Halwe, der für die städtische Tourismus und Stadtmarketing GmbH auch Stadtführungen auf den Spuren von Elvis Presley anbietet, erzählt schließlich darüber, dass es ihn wegen Elvis überhaupt erst in die Bad Nauheimer und Friedberger Gegend verschlagen habe. 1960 sei er nach Frankfurt zur Bahn gegangen. So habe er seine berufliche Leidenschaft mit der musikalischen verbinden können. »Aber ich kam erst am 1. April nach Frankfurt, und da war Elvis schon vier Wochen weg. Dann habe ich meine Liebe hier gefunden.« Beim Rock’n’Roll in der »Oase« in Friedberg, habe er seine Frau kennengelernt.

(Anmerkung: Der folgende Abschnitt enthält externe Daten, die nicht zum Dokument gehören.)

(** The first critical section of the loop: the state, whether the waiters
    are to be woken, and the result if there is one. *)
Definition admit_attempt (s : RuntimeState) (enabled : bool) (now : Z) (allocations : list Allocation)
    (queue_key : QueueKey) (ticket : option WaiterTicket) : RuntimeState * bool * option Admission :=
  if negb enabled then ((withdraw s ticket).1, false, Some (Ok None))
  else
    let head_of_lane :=
      match ticket with
      | Some ticket => is_head (rs_waiters s) ticket
      | None => queue_is_empty (rs_waiters s) queue_key
      end in
    if negb head_of_lane then (s, false, None)
    else
      match circuit_available s allocations now with
      | Err retry_after => circuit_rejection s ticket retry_after
      | Ok _ =>
          let selected := oldest_admissible_overlap (rs_waiters s) queue_key (admissible s now) in
          let selected_for_caller :=
            match ticket with
            | Some ticket => bool_decide (selected = Some (tk_id ticket))
            | None => bool_decide (selected = None)
            end in
          if negb (selected_for_caller && can_admit s allocations) then (s, false, None)
          else
            match circuit_admission s allocations now with
            | (s, Err retry_after) => circuit_rejection s ticket retry_after
            | (s, Ok probes) =>
                let '(s, queued) := withdraw s ticket in
                let s :=
                  match queued with
                  | Some queued =>
                      s <| rs_queue_waits ::= λ n, saturating_add64 n 1 |>
                        <| rs_queue_wait_ms ::= λ n, saturating_add64 n
                             (Z.min (as_millis (saturating_duration_since now (wt_queued_at queued))) U64_MAX) |>
                  | None => s
                  end in
                let s := increment_active (record_attempt s allocations) allocations in
                (s, bool_decide (is_Some queued), Some (Ok (Some (mkLease allocations probes None))))
            end
      end.
(* ===== verification/CbInvariant.v ===== *)
(** * The books of admission balance

    The invariant that ties the counters and lanes of the admission state to
    the callers that wait and the leases that are held, and the rules by which
    the operations keep it. *)

From stdpp Require Import countable gmap functions.
From S2P Require Import Prelude Bytes F64 CbConfig CbCircuit CbTypes CbPriority CbQueue CbRuntime CbTasks CbViews.

(** ** Who holds and who waits *)

Definition holds (slot : ScopeKey * ResourceKind) (l : AdmissionLease) : bool :=
  bool_decide (slot ∈ slots (ls_allocations l)).

(** The places of a caller in the queues. *)
Definition ticket_of (t : Task) : option WaiterTicket :=
  match t with
  | GenericTask t => ad_ticket t
  | ClassTask _ => None
  end.

Definition class_ticket_of (t : Task) : option PriorityTicket :=
  match t with
  | GenericTask _ => None
  | ClassTask t => pk_ticket t
  end.

Definition allocations_of (t : Task) : list Allocation :=
  match t with
  | GenericTask t => ad_allocations t
  | ClassTask _ => global_request
  end.

Definition waits_for (slot : ScopeKey * ResourceKind) (t : Task) : bool :=
  (bool_decide (is_Some (ticket_of t)) || bool_decide (is_Some (class_ticket_of t)))
  && bool_decide (slot ∈ slots (allocations_of t)).

Definition holds_kind (c : PriorityClass) (k : PriorityLeaseKind) (l : AdmissionLease) : bool :=
  match ls_priority l with
  | Some p => bool_decide (pl_class p = c) && bool_decide (pl_kind p = k)
  | None => false
  end.

Definition holds_shared (l : AdmissionLease) : bool :=
  match ls_priority l with
  | Some p => bool_decide (pl_kind p = Shared)
  | None => false
  end.

Definition waits_in_class (c : PriorityClass) (t : Task) : bool :=
  match class_ticket_of t with
  | Some k => bool_decide (pt_class k = c)
  | None => false
  end.

Definition no_ticket (t : Task) : Prop := ticket_of t = None ∧ class_ticket_of t = None.

(** ** Well-formed callers and leases *)

Definition known (s : RuntimeState) (allocations : list Allocation) : Prop :=
  ∀ slot, slot ∈ slots allocations → is_Some (active_of s slot).
(** C16 (safety). Reserved requests stay available: under a validated policy
    with a fixed global capacity whose reservations do not overflow, without
    [admit_route_request] and without reconfiguration, a class that uses fewer
    requests than it reserved has a reserved slot, however many requests the
    other classes hold, and an eligible caller of the class is admitted at
    once when no other one waits. *)
Theorem reserved_capacity_kept config n start actions w class :
  reachable config start actions w →
  forallb (λ a, negb (is_route_request a || reconfigures a)) actions = true →
  br_enabled (cf_breakers config) = true → pr_enabled (br_priority (cf_breakers config)) = true →
  breakers_validate (cf_breakers config) = Ok tt → max_active_requests (br_global (cf_breakers config)) = Fixed n →
  n ≤ U64_MAX → (∀ c, 0 ≤ reserved_for config c) → total_reserved config ≤ U64_MAX →
  act_reserved (ps_active (rs_priority (w_state w)) class) < reserved_for config class →
  (∃ global, rs_scopes (w_state w) !! Global = Some global ∧
     priority_can_admit (rs_priority (w_state w)) class true (ss_active global Request)
       (rl_active (ss_limits global Request)) = Some Reserved) ∧
  (lane_empty (rs_priority (w_state w)) class true = true →
   ∃ s lease, priority_attempt (w_state w) (w_enabled w) (w_now w) class true None
     = (s, false, PrReturn (Ok (Some lease)))).
Proof.
  intros Hreach Hacts Hen Hpe Hvalid Hfixed Hn Hres Htotal Hfree.
  destruct (reachable_ok _ _ _ _ Hreach) as [m [B _]]. destruct Hreach as [Hp Hl].
  assert (ps_enabled (rs_priority (state_from_config config)) = true) as Hpe0
    by (unfold state_from_config; by destruct (resolve_scopes config)).
  assert (guarded (state_from_config config) w) as [[Sl Se Sp Sc] Gen Gc Gt Gl].
  { apply (perform_all_guarded _ actions 1 (world_new config start)); [done|apply world_new_ok|lia| |done|done].
    by apply (guarded_new config n). }
  destruct (start_limit config n) as (limits & Hlim & Hact & _); [done..|].
  destruct (start_policies config n) as [Hcap Hpol]; [done..|].
  rewrite Hlim in Sl. destruct (rs_scopes (w_state w) !! Global) as [global|] eqn:Hg; [|done]. injection Sl as Sl.
  assert (priority_can_admit (rs_priority (w_state w)) class true (ss_active global Request)
       (rl_active (ss_limits global Request)) = Some Reserved) as Hadm.
  { rewrite Sl, Hact. eapply (reserved_admits config n); try done. unfold active_of. cbn. by rewrite Hg. }
  split; [by exists global|]. intros Hlane. unfold priority_attempt. rewrite Gen, Se, Hpe0, Hg, Hadm, Hlane. cbn [negb andb].
  rewrite (bool_decide_eq_true_2 (Some Reserved = _)) by done. rewrite orb_true_r. by eexists _, _.
Qed.
(** * Network threat monitoring core of [app.py]

    A shallow embedding of the in-process core of [app.py]: the
    [NetworkMonitor] class (traffic scoring and alert generation), the request
    handlers that drive it, and the body of the background monitor.

    Conventions.
    - JSON payloads are Python dicts: finite maps from strings to dynamically
      typed values ([pyval]).  The universe of values covers [None], booleans,
      integers, strings and lists of integers; floats and nested containers
      are left out.
    - [datetime] values are counted in microseconds ([Z]); the ISO string
      stored in a dict and read back by [datetime.fromisoformat] is the same
      instant, so the round trip through the string is not represented.
    - Module-level globals ([network_monitor], the cache behind
      [cache_manager]) live in one [World]; a handler is a function from
      [World] to a new [World] and a result, and an exception keeps the
      mutations done before it was raised.
    - [models.py] and [cache_manager.py] are not part of the sources.  Calls
      to the database models and to the pub/sub channel are logged in
      [calls]; what they answer is a parameter ([Env]), and the analysis
      path is given a second time with collaborators that may raise (module
      [Raising]).  The key/value cache is modelled from the specification
      (module [CacheManager]). *)

From Stdlib Require Import ZArith String Ascii List Bool Lia.
From stdpp Require Import gmap strings list fin_maps pretty.
Import ListNotations.

Local Open Scope string_scope.
Local Open Scope list_scope.
Local Open Scope Z_scope.

(** ** Python values *)

(** The JSON values of the model: [null], booleans, integers, strings and
    lists of integers.  JSON floats and nested objects are not modelled; a
    statement about every observation is about every observation built from
    these kinds. *)
Inductive pyval :=
| PNone
| PBool (b : bool)
| PInt (z : Z)
| PStr (s : string)
| PList (l : list Z).

(** A JSON object as [request.get_json()] returns it. *)
Abbreviation pydict := (gmap string pyval).

(** Truth testing ([if v:], [a and b]). *)
Definition truthy (v : pyval) : bool :=
  match v with
  | PNone => false
  | PBool b => b
  | PInt z => negb (z =? 0)
  | PStr s => negb (String.eqb s "")
  | PList l => match l with [] => false | _ => true end
  end.

(** [d.get(k)] and [d.get(k, default)]. *)
Definition py_get (d : pydict) (k : string) : pyval := default PNone (d !! k).
Definition py_get_default (d : pydict) (k : string) (dflt : pyval) : pyval :=
  default dflt (d !! k).

(** [if d:] on a dict: false exactly on the empty dict. *)
Definition dict_truthy (d : pydict) : bool :=
  match map_to_list d with [] => false | _ => true end.

(** The exceptions of the program: three that its own expressions raise, and
    whatever a collaborator outside [app.py] raises. *)
Inductive exn := TypeError | AttributeError | KeyError | CollaboratorError.

Inductive result (A : Type) :=
| Ok (a : A)
| Raise (e : exn).
Arguments Ok {A} a.
Arguments Raise {A} e.

(** [v > n] for an integer literal [n]: booleans compare as 0/1, anything
    else than a number raises [TypeError]. *)
Definition py_gt (v : pyval) (n : Z) : result bool :=
  match v with
  | PInt z => Ok (n <? z)
  | PBool b => Ok (n <? (if b then 1 else 0))
  | PNone | PStr _ | PList _ => Raise TypeError
  end.

(** [d[k]]. *)
Definition py_index (d : pydict) (k : string) : result pyval :=
  match d !! k with
  | Some v => Ok v
  | None => Raise KeyError
  end.

(** [str(v)], as an f-string renders a value. *)
Definition py_str (v : pyval) : string :=
  match v with
  | PNone => "None"
  | PBool true => "True"
  | PBool false => "False"
  | PInt z => pretty z
  | PStr s => s
  | PList l => "[" +:+ String.concat ", " (map pretty l) +:+ "]"
  end.

(** ** Data model *)

(** The dict built by [analyze_traffic]. *)
Record Analysis := {
  timestamp : Z;
  risk_score : Z;
  threats_detected : list string;
  recommendations : list string
}.

(** An element of [NetworkMonitor.alerts]. *)
Record Alert := {
  alert_id : Z;
  alert_timestamp : Z;
  alert_severity : string;
  alert_type : string;
  alert_description : string;
  alert_source_ip : pyval;
  alert_destination_ip : pyval;
  alert_status : string
}.

Definition set_status (a : Alert) (s : string) : Alert :=
  {| alert_id := alert_id a;
     alert_timestamp := alert_timestamp a;
     alert_severity := alert_severity a;
     alert_type := alert_type a;
     alert_description := alert_description a;
     alert_source_ip := alert_source_ip a;
     alert_destination_ip := alert_destination_ip a;
     alert_status := s |}.

(** The argument of [generate_alert]: a dict read only through [.get]. *)
Record AlertData := {
  ad_severity : option string;
  ad_type : option string;
  ad_description : option string;
  ad_source_ip : option pyval;
  ad_destination_ip : option pyval
}.

(** The dict handed to [SecurityEvent.create_event] by [generate_alert]. *)
Record Event := {
  event_type : string;
  event_severity : string;
  event_source_ip : pyval;
  event_destination_ip : pyval;
  event_risk_score : Z;
  event_metadata : AlertData
}.

(** The dict handed to [NetworkAnalytics.record_metric]. *)
Record Metric := {
  metric_name : string;
  metric_value : Z;
  metric_unit : string;
  metric_source : string;
  metric_tag_source_ip : pyval
}.

(** [NetworkMonitor.network_stats]. *)
Record Stats := {
  total_connections : Z;
  suspicious_connections : Z;
  blocked_attempts : Z;
  last_updated : Z
}.

Definition set_last_updated (s : Stats) (t : Z) : Stats :=
  {| total_connections := total_connections s;
     suspicious_connections := suspicious_connections s;
     blocked_attempts := blocked_attempts s;
     last_updated := t |}.

(** An element of [NetworkMonitor.threat_indicators]. *)
Record Indicator := {
  ind_id : Z;
  ind_timestamp : Z;
  ind_type : pyval;
  ind_value : pyval;
  ind_description : pyval;
  ind_confidence : pyval;
  ind_active : bool
}.

(** ** Collaborators *)

(** Outbound calls to the database models, the pub/sub channel and the
    indicator lookup, in the order the program issues them. *)
Inductive Call :=
| check_threat_indicator_call (ip : pyval)
| record_metric_call (m : Metric)
| create_event_call (e : Event)
| publish_event_call (channel : string) (a : Alert)
| add_indicator_call (d : pydict).

(** What is fixed at start-up and what the collaborators answer.
    - [cache_manager]: truth value of the module-level [cache_manager]
      (constructed unconditionally at line 33, tested before each use).
    - [db_manager]: whether [DATABASE_URL] is set; [security_event],
      [network_analytics] and [threat_intelligence] exist exactly then.
    - [threat_lookup ip]: truth value of what
      [cache_manager.check_threat_indicator(ip)] returns, i.e. the indicator
      snapshot the lookup reads.
    - [collab_ok c]: truth value of what the collaborator returns for [c]
      when it returns (falsy for a write or a publish it could not carry
      out).
    - [stats_ttl], [indicators_ttl]: lifetime of a cached entry in
      microseconds. *)
Record Env := {
  cache_manager : bool;
  db_manager : bool;
  threat_lookup : pyval -> bool;
  collab_ok : Call -> bool;
  stats_ttl : Z;
  indicators_ttl : Z
}.

Definition security_event (env : Env) : bool := db_manager env.
Definition network_analytics (env : Env) : bool := db_manager env.
Definition threat_intelligence (env : Env) : bool := db_manager env.

(** ** The key/value cache *)

Module CacheManager.

Inductive value :=
| stats_value (s : Stats)
| indicators_value (l : list Indicator).

(** Modelled from the spec: the cache backend behind [cache_manager.py]
    (not part of the sources).  A key/value store whose entries carry an
    expiry time; when the backend is unreachable a read finds nothing, a
    write is a no-op and both report it through their return value. *)
Record t := {
  reachable : bool;
  entries : gmap string (Z * value)
}.

Definition stats_key : string := "network:stats".
Definition indicators_key : string := "threat:indicators".

(** Modelled from the spec: glob-style key patterns, [*] matching any run
    of characters and [?] any single one. *)
Fixpoint glob (p : list ascii) : list ascii -> bool :=
  match p with
  | [] => fun s => match s with [] => true | _ => false end
  | c :: p' =>
      if Ascii.eqb c "*" then
        fix star (s : list ascii) : bool :=
          glob p' s || match s with [] => false | _ :: s' => star s' end
      else if Ascii.eqb c "?" then
        fun s => match s with [] => false | _ :: s' => glob p' s' end
      else
        fun s => match s with [] => false | d :: s' => Ascii.eqb c d && glob p' s' end
  end.

Definition glob_match (pattern key : string) : bool :=
  glob (list_ascii_of_string pattern) (list_ascii_of_string key).

(** Modelled from the spec: a read returns the value of a live entry and
    nothing on a miss, on an expired entry or when the backend is down. *)
Definition get (c : t) (key : string) (now : Z) : option value :=
  if reachable c then
    match entries c !! key with
    | Some (expires, v) => if now <? expires then Some v else None
    | None => None
    end
  else None.

(** Modelled from the spec: a write stores the value with its lifetime and
    returns whether it was stored. *)
Definition set (c : t) (key : string) (v : value) (now ttl : Z) : t * bool :=
  if reachable c then
    ({| reachable := true; entries := <[key := (now + ttl, v)]> (entries c) |}, true)
  else (c, false).

(** Modelled from the spec: [clear_cache(pattern)] removes every entry
    whose key matches the pattern and returns success or failure. *)
Definition clear_cache (c : t) (pattern : string) : t * bool :=
  if reachable c then
    ({| reachable := true;
        entries := filter (fun kv => glob_match pattern kv.1 = false) (entries c) |},
     true)
  else (c, false).

Definition get_network_stats (c : t) (now : Z) : option Stats :=
  match get c stats_key now with
  | Some (stats_value s) => Some s
  | _ => None
  end.

Definition get_threat_indicators (c : t) (now : Z) : list Indicator :=
  match get c indicators_key now with
  | Some (indicators_value l) => l
  | _ => []
  end.

End CacheManager.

Ein Vorhaben hat Hans-Ulrich Halwe an seinem Lieblingsplatz allerdings noch nicht umgesetzt: Er möchte gerne im Sommer frühmorgens um 4 Uhr dort sein und dem Sonnenaufgang über dem Hoherodskopf zuschauen. »Das habe ich immer verpasst, weil ich im Bett geblieben bin. Ich muss eben mal den inneren Schweinehund überwinden«, scherzt Halwe, schwingt sich aufs Rad und fährt weiter in Richtung Steinfurth.